(** * Fair marketplace distribution and peg-currency conversion

    A shallow embedding of the four distribution strategies of
    [FairMarketplace] (marketplace.js) and of the currency converter of
    [PriceConversionSystem] (price-conversion.js), with the properties the
    specification states about them.

    Conventions of the embedding.
    - JavaScript integers (page, limit, seed, timestamps, counts) are [Z].
      A parameter that may be [null] is an [option Z]; [x || d] is [js_or].
    - Ratings are doubles; a finite double is a rational, and the store
      compares doubles by value, so a rating is a [Q] compared with
      [Qcompare].
    - The collection is the list of its documents in natural order.  An
      aggregation either fails with the store's error or returns documents:
      the [result] monad.
    - The store's integer arithmetic ([$add], [$multiply], [$mod] on 32-
      and 64-bit integers, widened on overflow) is exact and is [Z]
      arithmetic here.  A seed outside 32 bits reaches the store as a
      double, whose sums and products the store rounds: the properties that
      depend on the value of a seeded key are stated for the seeds on which
      the arithmetic is exact.
    - A [$sort] is one sort among those the store may perform: a property
      of several queries together is stated where the documents have no
      tie, so that the sorted order is the same for every sort.
    - The store's [$rand] and the clock [Date.now()] are inputs: an oracle
      indexed by the position of the document in the stream, and a [Z]. *)

From Stdlib Require Import ZArith QArith Qabs Qround Bool List Ascii String Lia.
From Stdlib Require Import Permutation Sorted.
From Stdlib Require Import Uint63 Floats.PrimFloat Floats.FloatOps Floats.SpecFloat.
Import ListNotations.

Local Open Scope string_scope.
Local Open Scope list_scope.
Local Open Scope Z_scope.

(** ** Errors and the result monad *)

(** What the store answers when it refuses a pipeline or an expression. *)
Inductive StoreError : Type :=
| ConversionFailure (input : string)   (* $toInt on a string that is no int *)
| InvalidSubstrRange (input : string)  (* $substr starting inside a character *)
| InvalidSkip (n : Z)                  (* $skip with a negative argument *)
| InvalidLimit (n : Z).                (* $limit with a non-positive argument *)

Inductive result (A : Type) : Type :=
| Ok (a : A)
| Err (e : StoreError).
Arguments Ok {A} a.
Arguments Err {A} e.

**Work order**
Could you show every line of the listing that holds the string "result"?

**Answer to the exercise**
      the [result] monad.
(** ** Errors and the result monad *)
Inductive result (A : Type) : Type :=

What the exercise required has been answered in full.